Physicians objection

Miller was followed by Haywood Brown, head of obstetrics and gynecology at Duke University School of Medicine and former head of the N.C. Society of Obstetricians and Gynecologists.

“Obstetricians support certified nurse-midwives practicing to the full extent of their training and licensure. Let me be clear,” said Brown. “When they’re out of their realm, we’re there to collaborate and supervise as we need to.”

But in an at times rambling statement, he went on to say that the current system is not broken and that physician supervision ensures patient safety. At one point, Rep. Marilyn Avila (R-Raleigh) asked him if he was for or against the changes.

“I’m against,” Brown said, emphasizing that he opposed changing from supervision to collaboration.

Brown asserted that 20 of the states noted by the American College of Nurse-Midwives as requiring collaboration “require a detailed written agreement.”

He claimed that many states define collaboration in the same manner that North Carolina currently defines supervision. “Signing something in a collaborative state is not that different than signing something in a supervisory state,” Brown said.

He also said that family-medicine physicians who do obstetrics could also supervise nurse-midwives.

“In ratings for an insurance premium, isn’t it a fact that premiums for a family physician are lower than an OB/GYN?” Avila asked. “There’s not a doctor on God’s green earth who’s going to sign to raise his insurance premium.”

“Well, if you are assuming that if they are supervising a person who stays in that scope of practice and doesn’t get into trouble, then I would say there are many physicians who would sign it,” Brown said. “I sign. All the time.”

He went on to assert that two states, Maine and Oregon, were looking to roll back legislation allowing nurse-midwives more freedom.

According to Cara Kinzelman, state government affairs manager for the American College of Nurse-Midwives said she is not aware of any legislative actions to repeal independent practice.

Collaboration a necessity

The nurse-midwives at the hearing said they could not imagine practicing without collaborating with physician colleagues.

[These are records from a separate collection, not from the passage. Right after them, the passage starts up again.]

(** ** C10: the poll does not check the transaction reference *)

(** C10.  The status a poll writes on the payment [id] is the mapped
    status the gateway has for the reference [tx] the caller supplied,
    whatever reference the row stores; and there is a call in which the
    caller owns the payment, supplies the reference of another transaction,
    and the payment, whose own transaction the gateway reports as pending,
    is written COMPLETED. *)
Theorem C10_tx_ref_not_checked :
  (forall w d req id tx p r gs,
     present (v_paymentId req) = Some id ->
     present (v_tx_ref req) = Some tx ->
     payments d !! id = Some p ->
     userId p = v_user req ->
     chapa_verify w tx = Some r ->
     vr_status r = Some gs ->
     status <$> payments (db (snd (run (verifyPayment w req) d))) !! id =
     Some (verifyPayment_paymentStatus gs)) /\
  (exists w d req id tx own p,
     present (v_paymentId req) = Some id /\
     present (v_tx_ref req) = Some tx /\
     payments d !! id = Some p /\
     userId p = v_user req /\
     transactionId p = Some own /\
     tx <> own /\
     vr_status <$> chapa_verify w own = Some (Some "pending") /\
     vr_status <$> chapa_verify w tx = Some (Some "success") /\
     status p = PENDING /\
     status <$> payments (db (snd (run (verifyPayment w req) d))) !! id =
     Some COMPLETED).
Proof.
  split.
  - intros w d req id tx p r gs Hid Htx Hp Hu Hr Hgs.
    destruct (verifyPayment_run w req d id tx p r gs) as (res & code & body & ->);
      [done..|].
    simpl. by rewrite reconciled_payment.
  - exists Scenario.world, Scenario.market,
      (mkVerifyRequest (Some "p1") (Some "payment-p9-u9") "u1"),
      "p1", "payment-p9-u9", "payment-p1-u0", Scenario.p1.
    vm_compute. repeat split; discriminate.
Qed.

(** ** C8: notifications *)

Lemma sim_verifyPayment w f req :
  simM (verifyPayment w req) (verifyPayment (with_notifier w f) req).
Proof. unfold verifyPayment, verify_reconcile. simpl. sim_blocks. Qed.

Lemma sim_handleWebhook w f req :
  simM (handleWebhook w req) (handleWebhook (with_notifier w f) req).
Proof. unfold handleWebhook, webhook_reconcile. simpl. sim_blocks. Qed.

“I would consider it highly deviant to practice without it,” said Suzanne Wertman, a nurse-midwife from Wilmington who lost her supervising physician in 2009. It took her close to a year to find a job.

“How can I do my job without collaboration?” she said. “I don’t know the answers to all of the things that my patients come to me with. If I’ve got a patient who comes to me with depression, I have to send them to a specialist who can handle their medical needs.”

But Wertman said that adding language about collaboration in the nurse-practice act would ensure CNMs do work with physicians. She argued that loosening restrictions on CNMs would increase access to care for patients, in particular in rural communities.

Currently, North Carolina has 31 counties without an OB/GYN and 50 counties with fewer than three OB/GYNs.

“I have students on a regular basis who have difficulty finding jobs in rural areas because of the  ‘supervising’ language in our bill,” wrote Becky Bagley in an email to legislators.

Bagley runs the CNM training program at East Carolina University, which was established in 1991 in response to a workforce shortage in many rural counties.

“If there is no obstetrician there to ‘supervise’ them, they are unemployable which creates an access to care problem for the women of those counties,” she wrote.

After Friday’s meeting, Bagley said she had several students from the northeastern part of the state who dropped out of her program once they realized they would not be able to find supervising physicians.

“I’m from one of those areas that doesn’t have a lot of obstetricians,” said Rep. Stevens after the meeting.

“I represent Allegheny County, that doesn’t have anybody. Those people get in the car and drive to Winston or somewhere else to have their baby, and what if it is an emergency? I mean, do we not want someone to at least have some training and expertise in that to be there?”